TABANAN, Kilasbali.com – Produsen cokelat di Bali tengah menghadapi krisis biji cokelat. Kondisi ini disebabkan karena semakin menjamurnya perusahaan yang memproduksi cokelat.
Kondisi ini ditambah lagi dengan faktor cuaca yang turut membuat rendah produksi biji cokelat dari semula seribu ton menjadi 300 kilogram dalam setahun.
Krisis biji cokelat ini salah satunya dirasakan Cau Chocolate di Desa Tua, Kecamatan Marga. Perusahaan ini bahkan berencana membeli biji cokelat sampai ke luar kota.
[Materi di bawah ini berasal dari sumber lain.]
Lemma kept_step a s :
  acts (arrival_conn a) →
  safe_and (returned s) I (mem s) →
  safe_and (returned (step a s).1) I (mem (step a s).1).
Proof.
  intros Hact Hk. destruct (decide (arrival_conn a ∈ returned s)) as [Hin | Hlive].
  { by rewrite step_returned. }
  destruct (leaves (arrival_conn a) a (mem s)) as [raised |] eqn:Hl.
  - pose proof (step_leaves a s raised Hlive Hl) as Hstep. cbv zeta in Hstep.
    assert (safe_and (returned s) I (before_exit (arrival_conn a) a (mem s)).1) as Hk1.
    { destruct a as [ws raw now | ws]; cbn [before_exit fst]; [| done].
      by apply kept_handler_body. }
    destruct (before_exit (arrival_conn a) a (mem s)) as [σ1 pre].
    cbn [fst] in Hk1. rewrite Hstep. cbn [fst mem returned].
    destruct (kept_disconnect (returned s) (arrival_conn a) Hact σ1 Hk1) as [[Hc Hr] HI].
    split; [split; [done |] | done].
    intros x [Hx | Hx]%elem_of_union; [| by apply Hr].
    apply elem_of_singleton in Hx as ->.
    rewrite disconnect_USERS. apply lookup_delete_eq.
  - rewrite step_stays by done. cbn [fst mem returned].
    destruct (handler_turn_stays a (mem s) Hl) as (raw & now & _ & -> & _).
    by apply kept_handler_body.
Qed.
Seperti diungkapkan CEO PT Cau Cokelat, Kadek Surya Prasetya Wiguna, krisis biji cokelat ini mulai dirasakan sejak enam bulan terakhir.
Padahal, setiap bulan perusahaannya paling tidak memerlukan 15 ton biji cokelat untuk diproduksi. Atau, sekitar 500 kilogram dalam sehari.
“Dengan jumlah produksi seperti itu, banyak sekali masalah yang dihadapi. Salah satunya kami kesulitan mendapatkan biji cokelat,” sebutnya, Rabu (20/12).
Menurutnya, sudah banyak pabrik pengolahan cokelat yang buka di Bali. Ia berharap, keberadaan pabrik cokelat tersebut mampu menyerap tenaga kerja lokal. Termasuk bahan bakunya.
Sekalipun demikian, krisis biji cokelat yang terjadi saat ini di sisi lain memberi dampak positif bagi para petani.
Sebab, sambungnya, harga biji cokelat khususnya yang sudah difermentasi mengalami peningkatan. Satu kilogramnya mencapai Rp 60 ribu. Sedangkan yang nonfermentasi di harga Rp 30 ribu per kilogram.
“Jadi ini peluang besar. Petani yang memiliki biji kalau bisa dikirim ke kami. Selain itu ayo bersama-sama menanam kakao,” ucapnya.
Mengenai krisis biji cokelat, perusahannya berencana mencari ke luar Bali seperti Nusa Tenggara Timur (NTT), Kalimantan Timur, hingga Sumatera Utara. Sebab, serapan biji cokelat di Bali sudah sangat terbatas. Hanya berkisar dua sampai tiga ton per bulan.
“Kami masih melakukan penjajakan untuk memenuhi kebutuhan 15 ton per bulan,” sebutnya.
Selain mencari biji cokelat ke luar daerah, pihaknya juga berencana akan melakukan penanaman secara mandiri di Kabupaten Jembrana. (c/kb)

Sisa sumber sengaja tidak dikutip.